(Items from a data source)
⟨

Lemma new_TextHistory_inv (txt : string) (toks : option (list Z)) (h : TextHistory) :
  new_TextHistory txt toks = inr h ->
  h = empty_history \/
  exists t, txt <> "" /\ t <> [] /\
    h = mkTextHistory (txt +:+ txt)
          [(String.length txt, String.length (txt +:+ txt))]
          (Some (last_n obs_dim (t ++ t))) (Some false).
Proof.
  intros H.
  destruct (decide (txt = "")) as [->|Ht].
  { rewrite new_TextHistory_empty in H. injection H as <-. now left. }
  destruct toks as [t|].
  - destruct (decide (t = [])) as [->|Hk].
    + unfold new_TextHistory, TextHistory_init in H.
      destruct (String.length txt =? 0)%nat eqn:E.
      { apply string_length_zero in E. contradiction. }
      unfold bind at 1 2 3 4 in H; simpl in H.
      rewrite append_segment_rejects in H by auto. discriminate.
    + rewrite new_TextHistory_nonempty in H by assumption.
      injection H as <-. right. eauto.
  - unfold new_TextHistory, TextHistory_init in H.
    destruct (String.length txt =? 0)%nat eqn:E.
    { apply string_length_zero in E. contradiction. }
    discriminate.
Qed.

(** ** Spans *)

Lemma spans_chain_snoc (s e e' : nat) (sp : list (nat * nat)) :
  spans_chain s sp e -> (e < e')%nat -> spans_chain s (sp ++ [(e, e')]) e'.
Proof.
  revert s. induction sp as [|[a b] sp IH]; simpl; intros s H He.
  - subst. auto.
  - destruct H as (-> & Hab & H). auto.
Qed.

Lemma spans_chain_le (s e : nat) (sp : list (nat * nat)) :
  spans_chain s sp e -> (s <= e)%nat.
Proof.
  revert s. induction sp as [|[a b] sp IH]; simpl; intros s H.
  - lia.
  - destruct H as (-> & Hab & H). apply IH in H. lia.
Qed.

Lemma spans_chain_after (s e p : nat) (sp : list (nat * nat)) :
  spans_chain s sp e -> (p < s)%nat -> forall sli, sli ∈ sp -> ~ covers sli p.
Proof.
  revert s. induction sp as [|[a b] sp IH]; simpl; intros s H Hp sli Hin.
  - inversion Hin.
  - destruct H as (-> & Hab & H).
    apply elem_of_cons in Hin as [-> | Hin].
    + unfold covers; simpl. lia.
    + apply (IH b); [assumption | lia | assumption].
Qed.
(** C2: RemoveTracking(pid) clears the pid-to-cpu association, and in
    every state that calls can lead to, neither generation map of the cpu
    that [cpus] gave for the pid holds the pid afterwards, so no later
    ActiveProcs on that cpu reports it until it is tracked again; the
    other entries of those maps stay. After Init({0}), Track(0, pid 5),
    ActiveProcs(0), RemoveTracking(5), the next ActiveProcs(0) is empty. *)
Theorem RemoveTracking_evicts st pid cpu :
  Isolated.reachable st ->
  Isolated.cpus st !! pid = Some cpu ->
  let st' := Isolated.RemoveTracking pid st in
  Isolated.cpus st' !! pid = None /\
  (exists t,
     Isolated.procs st !! cpu = Some t /\
     Isolated.procs st' !! cpu = Some t /\
     Isolated.deref (Isolated.heap st') (Isolated.currentProcs t) !! pid = None /\
     Isolated.deref (Isolated.heap st') (Isolated.previousProcs t) !! pid = None /\
     (forall pid', pid' <> pid ->
        Isolated.deref (Isolated.heap st') (Isolated.currentProcs t) !! pid'
        = Isolated.deref (Isolated.heap st) (Isolated.currentProcs t) !! pid' /\
        Isolated.deref (Isolated.heap st') (Isolated.previousProcs t) !! pid'
        = Isolated.deref (Isolated.heap st) (Isolated.previousProcs t) !! pid')) /\
  (forall a, a ∈ (Isolated.ActiveProcs cpu st').1 -> Isolated.Pid a <> pid) /\
  (exists st2,
     Isolated.Track 0 (Isolated.mkActiveProc 5 0 []) (Isolated.Init [0] Isolated.initial)
     = Some st2 /\
     (Isolated.ActiveProcs 0 st2).1 = [Isolated.mkActiveProc 5 0 []] /\
     (Isolated.ActiveProcs 0
        (Isolated.RemoveTracking 5 (Isolated.ActiveProcs 0 st2).2)).1 = []).
Proof.
  intros Hr Hcpu st'.
  pose proof (reachable_wf st Hr) as Hwf.
  pose proof (wf_RemoveTracking pid st Hwf) as Hwf'. fold st' in Hwf'.
  destruct (Isolated.wf_cpus st Hwf _ _ Hcpu) as [t Ht].
  destruct (Isolated.wf_tracker st Hwf _ _ Ht) as (c & p & Hc & Hp & Hlt & Hpe).
  assert (Hcp : c <> p).
  { intros ->. apply (Isolated.wf_apart st Hwf _ _ _ _ Ht Ht). by rewrite Hc, Hp. }
  assert (Hheap : Isolated.heap st' = alter (delete pid) c (Isolated.heap st)).
  { subst st'. unfold Isolated.RemoveTracking. rewrite Hcpu. simpl. rewrite Ht. simpl.
    by rewrite Hc. }
  assert (Hcur : Isolated.deref (Isolated.heap st') (Isolated.currentProcs t)
                 = delete pid (Isolated.deref (Isolated.heap st) (Isolated.currentProcs t))).
  { rewrite Hheap, Hc. simpl. rewrite list_lookup_alter_eq.
    destruct (Isolated.heap st !! c); simpl; [done|]. by rewrite delete_empty. }
  assert (Hprev : Isolated.deref (Isolated.heap st') (Isolated.previousProcs t) = ∅).
  { rewrite Hheap, Hp. simpl. rewrite list_lookup_alter_ne by done. by rewrite Hpe. }
  assert (Hprev0 : Isolated.deref (Isolated.heap st) (Isolated.previousProcs t) = ∅).
  { rewrite Hp. simpl. by rewrite Hpe. }
  assert (Ht' : Isolated.procs st' !! cpu = Some t) by done.
  assert (Hgone : Isolated.cpus st' !! pid = None) by (subst st'; simpl; apply lookup_delete_eq).
  clearbody st'.
  split; [done|].
  split.
  { exists t. split; [done|]. split; [done|].
    split; [rewrite Hcur; apply lookup_delete_eq|].
    split; [rewrite Hprev; apply lookup_empty|].
    intros pid' Hne. split; [rewrite Hcur; by apply lookup_delete_ne|].
    by rewrite Hprev, Hprev0. }
  split.
  { intros a Ha Hpid.
    unfold Isolated.ActiveProcs in Ha. rewrite Ht' in Ha. simpl in Ha.
    assert (Hin : exists r k, (r = Isolated.currentProcs t \/ r = Isolated.previousProcs t) /\
                  Isolated.deref (Isolated.heap st') r !! k = Some a).
    { destruct (negb _); simpl in Ha.
      - rewrite Hc in Ha. simpl in Ha.
        rewrite lookup_app_l in Ha by (rewrite Hheap, length_alter; done).
        apply Values_elem_of in Ha as [k Hk].
        exists (Some c), k. split; [left; done|]. done.
      - apply Values_elem_of in Ha as [k Hk]. eauto. }
    destruct Hin as (r & k & Hr' & Hk).
    assert (k = pid) as ->.
    { destruct r as [l|]; simpl in Hk; [|by rewrite lookup_empty in Hk].
      destruct (Isolated.heap st' !! l) as [m|] eqn:El; simpl in Hk;
        [|by rewrite lookup_empty in Hk].
      rewrite <- Hpid. symmetry. by eapply (Isolated.wf_keys st' Hwf'). }
    destruct Hr' as [-> | ->].
    - rewrite Hcur, lookup_delete_eq in Hk. done.
    - rewrite Hprev, lookup_empty in Hk. done. }
  eexists. split; [reflexivity|]. split; vm_compute; reflexivity.
Qed.
(** ** execute() then undo() *)

Lemma lines_each_cons f c cs : lines_each f (c :: cs) = lines_of (f c) ++ lines_each f cs.
Proof. reflexivity. Qed.

Lemma lines_each_app f cs1 cs2 :
  lines_each f (cs1 ++ cs2) = lines_each f cs1 ++ lines_each f cs2.
Proof. apply flat_map_app. Qed.

Section ExecuteThenUndo.

(* a receiver: how a line changes what is observed of it, and the state
   in which a leaf command's execute() leaves it *)
Variable observe : Power -> string -> Power.
Variable target : Command -> option Power.

Hypothesis observe_execute : forall c s,
  is_leaf c = true ->
  foldl observe s (lines_of (execute 0 c)) = default s (target c).

Hypothesis observe_undo : forall c s,
  is_leaf c = true ->
  foldl observe s (lines_of (undo 0 c)) = default s (opposite <$> target c).

(* After c1, ..., cn are executed in this order and undone in the
   reverse order, the receiver is in the state opposite to the one the
   first command that acts on it sets. *)
Lemma observe_execute_then_undo cs s :
  forallb is_leaf cs = true ->
  foldl observe s (lines_each (execute 0) cs ++ lines_each (undo 0) (rev cs)) =
  match first_target target cs with
  | Some p => opposite p
  | None => s
  end.
Proof.
  revert s. induction cs as [|c cs IH]; intros s Hcs; [done|].
  simpl in Hcs. apply andb_true_iff in Hcs as [Hc Hcs].
  simpl rev. rewrite lines_each_app, !lines_each_cons. simpl (lines_each _ []).
  rewrite app_nil_r, <- app_assoc, foldl_app, app_assoc, foldl_app.
  rewrite IH, observe_execute, observe_undo by done.
  simpl. destruct (target c) as [p|]; simpl; [done|].
  by destruct (first_target target cs).
Qed.

End ExecuteThenUndo.

Lemma lightState_execute_then_undo cs s :
  forallb is_leaf cs = true ->
  lightState s (lines_each (execute 0) cs ++ lines_each (undo 0) (rev cs)) =
  match first_target light_target cs with
  | Some p => opposite p
  | None => s
  end.
Proof.
  apply (observe_execute_then_undo Light_line light_target);
    intros [l|l|t|t|a] s' Hc; done.
Qed.

Lemma tvState_execute_then_undo cs s :
  forallb is_leaf cs = true ->
  tvState s (lines_each (execute 0) cs ++ lines_each (undo 0) (rev cs)) =
  match first_target tv_target cs with
  | Some p => opposite p
  | None => s
  end.
Proof.
  apply (observe_execute_then_undo TV_line tv_target);
    intros [l|l|t|t|a] s' Hc; done.
Qed.

(** C4 (amended).  For an index that holds a leaf command or a macro
    command of leaf commands: when every receiver the command acts on
    is, just before the dispatch, in the state opposite to the one the
    command's first action on it sets (the light OFF before LightOn, ON
    before LightOff, the same for the TV), pressButton on that index
    followed at once by pressUndo complete normally and leave the light
    and the TV in the states they had just before the dispatch. *)
Theorem C4_dispatch_then_undo_restores fuel index this w cmd cs initial_light initial_tv :
  Array_get (commands this) index = Some cmd ->
  leaves (arrays w) cmd = Some cs ->
  (forall p, first_target light_target cs = Some p ->
     lightState initial_light (console w) = opposite p) ->
  (forall p, first_target tv_target cs = Some p ->
     tvState initial_tv (console w) = opposite p) ->
  exists s1 s2,
    pressButton (S fuel) index (this, w) = (Normal undefined, s1) /\
    pressUndo (S fuel) s1 = (Normal undefined, s2) /\
    lightState initial_light (console (snd s2)) = lightState initial_light (console w) /\
    tvState initial_tv (console (snd s2)) = tvState initial_tv (console w).
Proof.
  intros Hget Hcs Hlight Htv.
  pose proof (leaves_are_leaves _ _ _ Hcs) as Hleaf.
  set (w1 := mkWorld (arrays w) (console w ++ lines_each (execute 0) cs)).
  destruct (undo_leaves fuel cmd cs w1 Hcs) as [σ' Hun].
  exists (mkRemoteControl (commands this) (Some cmd), w1).
  eexists. split; [|split].
  - by rewrite (pressButton_valid _ _ _ _ _ Hget), (execute_leaves _ _ _ _ Hcs).
  - by rewrite (pressUndo_holding _ (mkRemoteControl (commands this) (Some cmd))
                 w1 cmd eq_refl), Hun.
  - simpl. unfold lightState in *. split.
    + rewrite <- app_assoc, foldl_app.
      rewrite (lightState_execute_then_undo cs _ Hleaf).
      destruct (first_target light_target cs) as [p|]; [|done].
      symmetry. by apply Hlight.
    + unfold tvState in *. rewrite <- app_assoc, foldl_app.
      rewrite (tvState_execute_then_undo cs _ Hleaf).
      destruct (first_target tv_target cs) as [p|]; [|done].
      symmetry. by apply Htv.
Qed.

Lemma C4_dispatch_then_undo_restores_witness :
  let '(remote, w) := snd (scenario 1) in
  Array_get (commands remote) 5 = Some partyModeOff /\
  lightState OFF (console w) = ON /\ tvState OFF (console w) = ON /\
  exists s1 s2,
    pressButton 1 5 (remote, w) = (Normal undefined, s1) /\
    pressUndo 1 s1 = (Normal undefined, s2) /\
    lightState OFF (console (snd s2)) = ON /\
    tvState OFF (console (snd s2)) = ON.
Proof.
  simpl. split; [reflexivity|]. split; [reflexivity|]. split; [reflexivity|].
  apply (C4_dispatch_then_undo_restores 0 5
           (fst (snd (scenario 1))) (snd (snd (scenario 1)))
           partyModeOff [tvOff; lightOff] OFF OFF).
  - reflexivity.
  - reflexivity.
  - intros p [= <-]. reflexivity.
  - intros p [= <-]. reflexivity.
Defined.

(** C4 as stated fails: with the light ON (pressButton(0) on LightOn has
    just run), pressButton(0) followed by pressUndo leaves the light OFF,
    not in the state it had just before the dispatch. *)
Lemma C4_light_already_on_is_left_off :
  let remote := snd (setCommand lightOn new_RemoteControl) in
  let s0 := snd (pressButton 1 0 (remote, empty_world)) in
  let s1 := snd (pressButton 1 0 s0) in
  let s2 := snd (pressUndo 1 s1) in
  Array_get (commands (fst s0)) 0 = Some lightOn /\
  fst (pressButton 1 0 s0) = Normal undefined /\
  fst (pressUndo 1 s1) = Normal undefined /\
  lightState OFF (console (snd s0)) = ON /\
  lightState OFF (console (snd s2)) = OFF /\
  lightState OFF (console (snd s2)) <> lightState OFF (console (snd s0)).
Proof. vm_compute. repeat split; auto; discriminate. Qed.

⟩

Work to complete
For each line above that contains the word "previousProcs", make a copy.

Exercise output
     Isolated.deref (Isolated.heap st') (Isolated.previousProcs t) !! pid = None /\
        Isolated.deref (Isolated.heap st') (Isolated.previousProcs t) !! pid'
        = Isolated.deref (Isolated.heap st) (Isolated.previousProcs t) !! pid')) /\
  assert (Hprev : Isolated.deref (Isolated.heap st') (Isolated.previousProcs t) = ∅).
  assert (Hprev0 : Isolated.deref (Isolated.heap st) (Isolated.previousProcs t) = ∅).
    assert (Hin : exists r k, (r = Isolated.currentProcs t \/ r = Isolated.previousProcs t) /\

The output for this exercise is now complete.